Four important phases are identified in the evolution of the Oil industry in Brazil.

  1. First phase: from the beginning of the industry up to the creation of the National Petroleum Council (CNP), in 1938.

  2. 2. Second phase: from 1938 to 1953. The activities, exclusively onshore, were carried out by CNP, until the creation of PETROBRAS and the concept of the state monopoly.

  3. Third phase: from 1953 to 1998. Great development of the industry, supported by the monopoly, held by PETROBRAS. This phase shows two great E&P cycles: an onshore cycle, from 1953 to 1968, and a predominantly offshore cycle. This cycle is marked by great challenges and technological achievements, with the exploration activities in the Campos Basin progressing into even deeper waters as a consequence of the successive discoveries of large fields and substantial increments in the proven reserves, which in this phase reached 9 billion barrels and the production of 1 million BOPD.
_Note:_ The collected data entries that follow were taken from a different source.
(** A locked buffer of disk 1 that has something to transfer. *)
Record pending (x : buf) : Prop := {
  pd_lock : slocked (b_lock x) = true;
  pd_flags : (Z.land (b_flags x) (Z.lor B_VALID B_DIRTY) =? B_VALID) = false;
  pd_dev : b_dev x = 1;
  pd_block : 0 ≤ b_blockno x < FSSIZE;
  pd_data : length (b_data x) = 512%nat
}.

(** The transfer on the memory disk, by the process that holds the buffer. *)
Definition sync (b : nat) : M bst unit := x <- buf_at b ;; Bio.iderw (spid (b_lock x)) b.
Fixpoint sync_all (Q : list nat) : M bst unit :=
  match Q with
  | [] => ret tt
  | b :: Q' => sync b ;;; sync_all Q'
  end.

(** A buffer and the disk after the transfer. *)
Definition finish (disk : gmap Z block) (x : buf) : buf :=
  set_flags (Z.land (Z.lor (b_flags x) B_VALID) (Z.lnot B_DIRTY))
    (if dirty x then x else set_data (default zero_block (disk !! b_blockno x)) x).
Definition disk_after (disk : gmap Z block) (x : buf) : gmap Z block :=
  if dirty x then <[b_blockno x := b_data x]> disk else disk.

Section chains.
Implicit Types (qn : list (option nat)) (Q : list nat).

Lemma chain_insert qn q Q b v : b ∉ Q → chain qn q Q → chain (<[b := v]> qn) q Q.
Proof.
  revert q. induction Q as [|a Q IH]; intros q Hb; [done|]. apply not_elem_of_cons in Hb as [Hne Hb].
  intros (-> & n & Hn & Hc). split; [done|]. exists n. split; [by rewrite list_lookup_insert_ne|by apply IH].
Qed.
Lemma rep_bwrite H s t b k d : rep me H s t → H !! b = Some (k, d) → 0 ≤ k < dsize t →
  ∃ s', bwrite me b s = Ok tt s' ∧ rep me H s' (wr t (k, d)).
Proof.
  intros Hr Hb Hk. pose proof (rp_ok _ _ _ _ Hr) as Hok.
  destruct (rp_held _ _ _ _ Hr b k d Hb) as (Hb' & x & Hx & Hl & Hrc & Hv & Hh & Hd).
  pose proof Hh as [Hdev Hbn]%holds_block_spec.
  destruct (bwrite_run s b x Hx Hl Hv Hdev) as (z & Hrun & [f ->] & Hzv & Hzd).
  { rewrite Hbn, (rp_size _ _ _ _ Hr). lia. }
  eexists. split; [exact Hrun|]. rewrite <- (insert_id H b (k, d)) at 1 by done. rewrite Hbn, Hd.
  assert (Hno : ∀ i y, (i < NBUF)%nat → i ≠ b → bufs s !! i = Some y → holds_block 1 k y = false).
  { intros i y Hi Hne Hy. by eapply held_uniq. }
  assert (Hok' : bcache_ok (set_bufs (<[b := set_flags f x]> (bufs s)) s)).
  { apply (bcache_ok_replace s b x _ k); try done; [by cbn; rewrite Hl|by cbn; rewrite Hrc]. }
  eapply (rep_replace H s t _ _ b k d x (set_flags f x)); try done; [| | | |by left|].
  - destruct Hok' as [O1 O2 O3 O4 O5 O6]. split; try done.
    intros i y Hi Hy Hyv Hyd Hyl. cbn [bufs] in Hy.
    apply list_lookup_insert_Some in Hy as Hy'. destruct Hy' as [(-> & <- & _)|[Hne Hy']].
    { cbn [b_lock set_flags] in Hyl. rewrite Hl in Hyl. done. }
    rewrite (O5 i y Hi Hy Hyv Hyd Hyl). unfold disk_block. cbn [memdisk set_bufs]. rewrite lookup_insert_ne; [done|].
    intros E. assert (holds_block 1 k y = true) as Hhy.
    { apply holds_block_spec. split; [by apply (rp_dev _ _ _ _ Hr i)|done]. }
    rewrite (Hno i y) in Hhy; done.
  - cbn [memdisk]. by rewrite (rp_disk _ _ _ _ Hr).
  - apply Hr.
  - rewrite Hzd. cbn [pinned wr fst]. rewrite lookup_delete_eq. split; [done|]. by intros [? ?].
  - intros k' Hk'. cbn [pinned wr fst]. by rewrite lookup_delete_ne.
Qed.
  4. Fourth (current) phase: Began with the publication of Law 9.478 in August 1997, which eased the monopoly, opening the market to competitiveness and created the National Petroleum Agency (ANP). The private investors answered immediately and, after 4 successful bidding rounds, 38 new concessionaries are active in the Brazilian sedimentary basins. As a result, it is expected the discovery of part of the 25 billion oil barrels potential to even out the R/P ratio, unbalanced by a vigorous production growth which now reaches 1,5 MMBOPD, on the way to the country's self-sufficiency by 2005. The evolution of the E&P segment in this new phase has the strong effect of increasing the local industry of goods & services with the local generation of value, employment and tax profit. Its economic importance may be gauged by its direct contribution to the Gross Domestic Product (GDP) growth.


The first initiative to find petroleum in Brazil dates back to 1897, when the farmer/landowner Eugênio Ferreira Camargo, after observing an oil seep on an area where he had an old concession for the exploration of coal, drilled the first well in Bofete, state of São Paulo. The well was drilled to a depth of 488 meters and yielded but two barrels of oil. With such a result and the high costs, the activities were discontinued. In 1908, I.C. White, an American geologist contracted by the Brazilian Government to assess the hydrocarbon potential of the Southern states, presented an unfavorable diagnostic due to the abundance of igneous rock.

More serious endeavors on the part of Federal Government explore and produce petroleum in Brazil, in spite of little surface evidence of oil, ocurred as of the First World War (1914-18), with the creation of the Brazilian Geologic and Mineral Service (SGMB), of the Ministry of Agriculture.